**What you will do**
Lines from the beginning of the entries up to and including the one with "[dtls_transport/dtls_fingerprint.rs]), and what" must be duplicated word for word; leave out all others.
(Beginning of Information supplied)
(* ===== verification/RtcSdp.v ===== *)
(** Descriptions of the peer connection: candidates as the interface has them
    ([ice_transport/ice_candidate.rs]), fingerprints of certificates
    ([peer_connection/certificate.rs], [dtls_transport/dtls_fingerprint.rs]), and what
    is put in and taken out of a session description ([peer_connection/sdp]). *)
From Stdlib Require Import Strings.String.
From S2P Require Import Prelude Utf8 Text IpText Sdp IceCandidate IceAgent DtlsCrypto RtcTypes.

(** * [RTCIceCandidate] *)
Record RTCIceCandidate := mkRTCIceCandidate {
  rc_stats_id : str;
  rc_foundation : str;
  rc_priority : Z;
  rc_address : str;
  rc_protocol : RTCIceProtocol;
  rc_port : Z;
  rc_typ : RTCIceCandidateType;
  rc_component : Z;
  rc_related_address : str;
  rc_related_port : Z
}.

Definition RTCIceCandidate_to_string (c : RTCIceCandidate) : str :=
  RTCIceProtocol_to_string (rc_protocol c) ++ chars " " ++ RTCIceCandidateType_to_string (rc_typ c) ++ chars " "
  ++ rc_address c ++ chars ":" ++ print_int (rc_port c) ++ rc_related_address c.

(** An error of a lower layer, as [?] turns it into one of this layer *)
Definition map_ice {A} (r : res IceError A) : res WebrtcError A :=
  match r with Ok a => Ok a | Err e => Err (WebrtcIce e) | Panic => Panic | OutOfFuel => OutOfFuel end.
Definition map_sdp {A} (r : res SdpError A) : res WebrtcError A :=
  match r with Ok a => Ok a | Err e => Err (WebrtcSdp e) | Panic => Panic | OutOfFuel => OutOfFuel end.

(** [AtomicU16::store] *)
Definition set_component (n : Z) (c : CandidateBase) : CandidateBase := c <| ca_component := n |>.

Section candidates.
Context {P : Profile} {env : IceEnv}.

Definition RTCIceCandidate_from (c : CandidateBase) : res WebrtcError RTCIceCandidate :=
  priority ← candidate_priority c;
  let '(related_address, related_port) :=
    match ca_related_address c with Some ra => (ra_address ra, ra_port ra) | None => ([], 0) end in
  Ok (mkRTCIceCandidate (ca_id c) (foundation ice_crc32_iscsi c) priority (ca_address c)
        (RTCIceProtocol_from_str (network_short (ca_network_type c))) (ca_port c)
        (RTCIceCandidateType_from (ca_candidate_type c)) (ca_component c) related_address related_port).

Fixpoint rtc_ice_candidates_from_ice_candidates (l : list CandidateBase) : res WebrtcError (list RTCIceCandidate) :=
  match l with
  | [] => Ok []
  | c :: l => r ← RTCIceCandidate_from c; rs ← rtc_ice_candidates_from_ice_candidates l; Ok (r :: rs)
  end.

(** [to_ice]; [random_id] is the id that is drawn for a candidate that has none.  A
    function that converts many draws them from [random_id : nat -> str]. *)
Definition to_ice_config (c : RTCIceCandidate) : CandidateBaseConfig :=
  mkCandidateBaseConfig (rc_stats_id c) (RTCIceProtocol_to_string (rc_protocol c)) (rc_address c) (rc_port c)
    (rc_component c) (rc_priority c) (rc_foundation c) false.

Definition to_ice (random_id : str) (c : RTCIceCandidate) : res WebrtcError CandidateBase :=
  match rc_typ c with
  | RTCIceCandidateType_Host => map_ice (new_candidate_host (to_ice_config c) random_id)
  | RTCIceCandidateType_Unspecified => Err ErrICECandidateTypeUnknown
  end.

(** * Candidates of a media section *)
Definition append_candidate_if_new (c : CandidateBase) (m : MediaDescription) : res WebrtcError MediaDescription :=
  marshaled ← map_ice (candidate_marshal ice_crc32_iscsi c);
  Ok (if existsb (fun a => bool_decide (at_value a = Some marshaled)) (md_attributes m) then m
      else md_with_value_attribute (chars "candidate") marshaled m).

(** The draws of the candidates that follow *)
Definition later_ids (random_id : nat -> str) : nat -> str := fun i => random_id (S i).

Fixpoint append_candidates (random_id : nat -> str) (candidates : list RTCIceCandidate) (m : MediaDescription) :
    res WebrtcError MediaDescription :=
  match candidates with
  | [] => Ok m
  | c :: candidates =>
      candidate ← to_ice (random_id 0%nat) c;
      m ← append_candidate_if_new (set_component 1 candidate) m;
      m ← append_candidate_if_new (set_component 2 candidate) m;
      append_candidates (later_ids random_id) candidates m
  end.

Definition add_candidates_to_media_descriptions (random_id : nat -> str) (candidates : list RTCIceCandidate) (m : MediaDescription)
    (ice_gathering_state : RTCIceGatheringState) : res WebrtcError MediaDescription :=
  m ← append_candidates random_id candidates m;
  Ok (if negb (bool_decide (ice_gathering_state = RTCIceGatheringState_Complete)) then m
      else if existsb (fun a => bool_decide (at_key a = chars "end-of-candidates")) (md_attributes m) then m
      else md_with_property_attribute (chars "end-of-candidates") m).
End candidates.

(** * Fingerprints *)
Record RTCDtlsFingerprint := mkFingerprint { fp_algorithm : str; fp_value : str }.

Definition hex_digit (n : Z) : Z := if n <? 10 then 48 + n else 87 + n.
Definition hex_byte (b : byte) : str := [hex_digit (u8_of_byte b / 16); hex_digit (u8_of_byte b mod 16)].

(** What the peer connection relies on outside the sources, besides the digest of
    [Primitives]: the expression that finds a plan-B description ([regex]), as
    whether it captures a media id. *)
Class PeerEnv := { plan_b_mid : str -> bool }.

Record RTCCertificate := mkRTCCertificate { ce_certificate : Certificate }.

(** One fingerprint for every certificate of the chain *)
Definition get_fingerprints `{Primitives} (c : RTCCertificate) : list RTCDtlsFingerprint :=
  map (fun der => mkFingerprint (chars "sha-256") (join (chars ":") (map hex_byte (sha256 der)))) (ct_certificate (ce_certificate c)).

(** * Session descriptions *)
Record RTCIceParameters := mkRTCIceParameters { ip_username_fragment : str; ip_password : str }.

Definition MEDIA_SECTION_APPLICATION : str := chars "application".
Definition ATTR_KEY_CONNECTION_SETUP : str := chars "setup".
Definition ATTR_KEY_MID : str := chars "mid".
Definition ATTR_KEY_ICELITE : str := chars "ice-lite".
Definition ATTR_KEY_GROUP : str := chars "group".

Record MediaSection := mkMediaSection { ms_id : str; ms_data : bool }.

Record PopulateSdpParams := mkPopulateSdpParams {
  pp_is_icelite : bool;
  pp_connection_role : ConnectionRole;
  pp_ice_gathering_state : RTCIceGatheringState
}.

Record AddDataMediaSectionParams := mkAddDataMediaSectionParams {
  am_should_add_candidates : bool;
  am_mid_value : str;
  am_ice_params : RTCIceParameters;
  am_dtls_role : ConnectionRole;
  am_ice_gathering_state : RTCIceGatheringState
}.

Section sdp.
Context {P : Profile} {env : IceEnv} {urls : Urls} {penv : PeerEnv}.

Record RTCSessionDescription := mkRTCSessionDescription {
  rs_sdp_type : RTCSdpType;
  rs_sdp : str;
  rs_parsed : option SessionDescription
}.

Definition unmarshal_description (sdp : str) : res WebrtcError SessionDescription :=
  map_sdp (SessionDescription_unmarshal (utf8_encode sdp)).

Definition RTCSessionDescription_unmarshal (d : RTCSessionDescription) : res WebrtcError SessionDescription :=
  unmarshal_description (rs_sdp d).

(** [RTCSessionDescription::answer] *)
Definition RTCSessionDescription_answer (sdp : str) : res WebrtcError RTCSessionDescription :=
  parsed ← unmarshal_description sdp;
  Ok (mkRTCSessionDescription RTCSdpType_Answer sdp (Some parsed)).

(** The data section before its fingerprints and candidates *)
Definition data_media (params : AddDataMediaSectionParams) : MediaDescription :=
  md_with_ice_credentials (ip_username_fragment (am_ice_params params)) (ip_password (am_ice_params params))
    (md_with_property_attribute (chars "sctp-port:5000")
       (md_with_property_attribute (chars "sendrecv")
          (md_with_value_attribute ATTR_KEY_MID (am_mid_value params)
             (md_with_value_attribute ATTR_KEY_CONNECTION_SETUP (ConnectionRole_to_string (am_dtls_role params))
                (mkMediaDescription
                   (mkMediaName MEDIA_SECTION_APPLICATION (mkRangedPort 9 None) (map chars ["UDP"; "DTLS"; "SCTP"]%string)
                      [chars "webrtc-datachannel"])
                   None (Some (mkConnectionInformation (chars "IN") (chars "IP4") (Some (mkAddress (chars "0.0.0.0") None None))))
                   [] None []))))).

(** [to_uppercase] of a fingerprint, which is hexadecimal *)
Definition add_data_media_section (random_id : nat -> str) (d : SessionDescription) (dtls_fingerprints : list RTCDtlsFingerprint)
    (candidates : list RTCIceCandidate) (params : AddDataMediaSectionParams) : res WebrtcError SessionDescription :=
  let media := fold_left (fun media f => md_with_fingerprint (fp_algorithm f) (map ascii_uppercase (fp_value f)) media)
                 dtls_fingerprints (data_media params) in
  media ← (if am_should_add_candidates params
           then add_candidates_to_media_descriptions random_id candidates media (am_ice_gathering_state params)
           else Ok media);
  Ok (sd_with_media media d).

(** The loop of [populate_sdp] over the media sections, numbered from [i] *)
Fixpoint populate_sections (random_id : nat -> str) (candidates : list RTCIceCandidate) (ice_params : RTCIceParameters)
    (params : PopulateSdpParams) (i : nat) (sections : list MediaSection) (d : SessionDescription) (bundle_value : str) :
    res WebrtcError (SessionDescription * str) :=
  match sections with
  | [] => Ok (d, bundle_value)
  | m :: sections =>
      if ms_data m then
        d ← add_data_media_section random_id d [] candidates
              (mkAddDataMediaSectionParams (i =? 0)%nat (ms_id m) ice_params (pp_connection_role params)
                 (pp_ice_gathering_state params));
        populate_sections random_id candidates ice_params params (S i) sections d (bundle_value ++ chars " " ++ ms_id m)
      else populate_sections random_id candidates ice_params params (S i) sections d bundle_value
  end.

Definition populate_sdp (random_id : nat -> str) (d : SessionDescription) (dtls_fingerprints : list RTCDtlsFingerprint)
    (candidates : list RTCIceCandidate) (ice_params : RTCIceParameters) (media_sections : list MediaSection)
    (params : PopulateSdpParams) : res WebrtcError SessionDescription :=
  '(d, bundle_value) ← populate_sections random_id candidates ice_params params 0 media_sections d (chars "BUNDLE");
  let d := fold_left (fun d f => sd_with_fingerprint (fp_algorithm f) (map ascii_uppercase (fp_value f)) d) dtls_fingerprints d in
  let d := if pp_is_icelite params then sd_with_value_attribute ATTR_KEY_ICELITE ATTR_KEY_ICELITE d else d in
  Ok (sd_with_value_attribute ATTR_KEY_GROUP bundle_value d).

(** * What is read *)
Definition get_mid_value (m : MediaDescription) : option str :=
  match find_attribute (chars "mid") (md_attributes m) with Some a => at_value a | None => None end.

Definition description_is_plan_b (desc : option RTCSessionDescription) : bool :=
  match desc with
  | Some d =>
      match rs_parsed d with
      | Some parsed =>
          existsb (fun m => match get_mid_value m with Some s => plan_b_mid s | None => false end) (sd_media_descriptions parsed)
      | None => false
      end
  | None => false
  end.

(** The value of an attribute of the description, then those of its sections *)
Definition attribute_values (key : str) (d : SessionDescription) : list str :=
  opt_list (SessionDescription_attribute key d)
  ++ concat (map (fun m => opt_list (mjoin (MediaDescription_attribute key m))) (sd_media_descriptions d)).

Definition conflicting (l : list str) : bool :=
  match l with x :: l => existsb (fun y => negb (bool_decide (y = x))) l | [] => false end.

(** The value and the algorithm *)
Definition extract_fingerprint (d : SessionDescription) : res WebrtcError (str * str) :=
  let fingerprints := attribute_values (chars "fingerprint") d in
  match fingerprints with
  | [] => Err ErrSessionDescriptionNoFingerprint
  | f :: _ =>
      if conflicting fingerprints then Err ErrSessionDescriptionConflictingFingerprints
      else match split_on 32 f with
           | [algorithm; value] => Ok (value, algorithm)
           | _ => Err ErrSessionDescriptionInvalidFingerprint
           end
  end.

(** The candidates of the attributes, in their order *)
Fixpoint extract_candidates (random_id : nat -> str) (l : list Attribute) : res WebrtcError (list RTCIceCandidate) :=
  match l with
  | [] => Ok []
  | a :: l =>
      match (if is_ice_candidate a then at_value a else None) with
      | Some value =>
          c ← map_ice (unmarshal_candidate value (random_id 0%nat));
          candidate ← RTCIceCandidate_from c;
          rest ← extract_candidates (later_ids random_id) l;
          Ok (candidate :: rest)
      | None => extract_candidates random_id l
      end
  end.

Definition extract_ice_details (random_id : nat -> str) (d : SessionDescription) :
    res WebrtcError (str * str * list RTCIceCandidate) :=
  candidates ← extract_candidates random_id (concat (map md_attributes (sd_media_descriptions d)));
  let remote_ufrags := attribute_values (chars "ice-ufrag") d in
  let remote_pwds := attribute_values (chars "ice-pwd") d in
  match remote_ufrags, remote_pwds with
  | [], _ => Err ErrSessionDescriptionMissingIceUfrag
  | _, [] => Err ErrSessionDescriptionMissingIcePwd
  | ufrag :: _, pwd :: _ =>
      if conflicting remote_ufrags then Err ErrSessionDescriptionConflictingIceUfrag
      else if conflicting remote_pwds then Err ErrSessionDescriptionConflictingIcePwd
      else Ok (ufrag, pwd, candidates)
  end.

Definition have_application_media_section (d : SessionDescription) : bool :=
  existsb (fun m => bool_decide (mn_media (md_media_name m) = MEDIA_SECTION_APPLICATION)) (sd_media_descriptions d).

#[export] Instance Origin_settable : Settable Origin := fun o =>
  mkOrigin (or_username o) (or_session_id o) (or_session_version o) (or_network_type o) (or_address_type o) (or_unicast_address o).

(** The origin that is kept, and the description *)
Definition update_sdp_origin (origin : Origin) (d : SessionDescription) : res WebrtcError (Origin * SessionDescription) :=
  if or_session_version origin =? 0 then
    Ok (origin <| or_session_version := or_session_version (sd_origin d) |> <| or_session_id := or_session_id (sd_origin d) |>, d)
  else
    saved ← arith 64 (or_session_version origin + 1);
    version ← arith 64 (or_session_version (sd_origin d) + 1);
    Ok (origin <| or_session_version := saved |>,
        d <| sd_origin ::= fun o => o <| or_session_id := or_session_id origin |> <| or_session_version := version |> |>).

(** [populate_local_candidates], with the candidates the gatherer gave, if it did *)
Definition populate_local_candidates (random_id : nat -> str) (description : option RTCSessionDescription)
    (gathered : res WebrtcError (list RTCIceCandidate)) (ice_gathering_state : RTCIceGatheringState) :
    res WebrtcError (option RTCSessionDescription) :=
  match description with
  | None => Ok None
  | Some sd =>
      match gathered with
      | Panic => Panic | OutOfFuel => OutOfFuel
      | Err _ => Ok (Some sd)
      | Ok candidates =>
          match RTCSessionDescription_unmarshal sd with
          | Panic => Panic | OutOfFuel => OutOfFuel
          | Err _ => Ok (Some sd)
          | Ok parsed =>
              match sd_media_descriptions parsed with
              | [] => Ok (Some (mkRTCSessionDescription (rs_sdp_type sd) (SessionDescription_marshal parsed) (Some parsed)))
              | m :: rest =>
                  match add_candidates_to_media_descriptions random_id candidates m ice_gathering_state with
                  | Panic => Panic | OutOfFuel => OutOfFuel
                  | Err _ => Ok (Some sd)
                  | Ok m =>
                      let parsed := parsed <| sd_media_descriptions := m :: rest |> in
                      Ok (Some (mkRTCSessionDescription (rs_sdp_type sd) (SessionDescription_marshal parsed) (Some parsed)))
                  end
              end
          end
      end
  end.
End sdp.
(End of Information supplied)
**Result of the task**
(* ===== verification/RtcSdp.v ===== *)
(** Descriptions of the peer connection: candidates as the interface has them
    ([ice_transport/ice_candidate.rs]), fingerprints of certificates
    ([peer_connection/certificate.rs], [dtls_transport/dtls_fingerprint.rs]), and what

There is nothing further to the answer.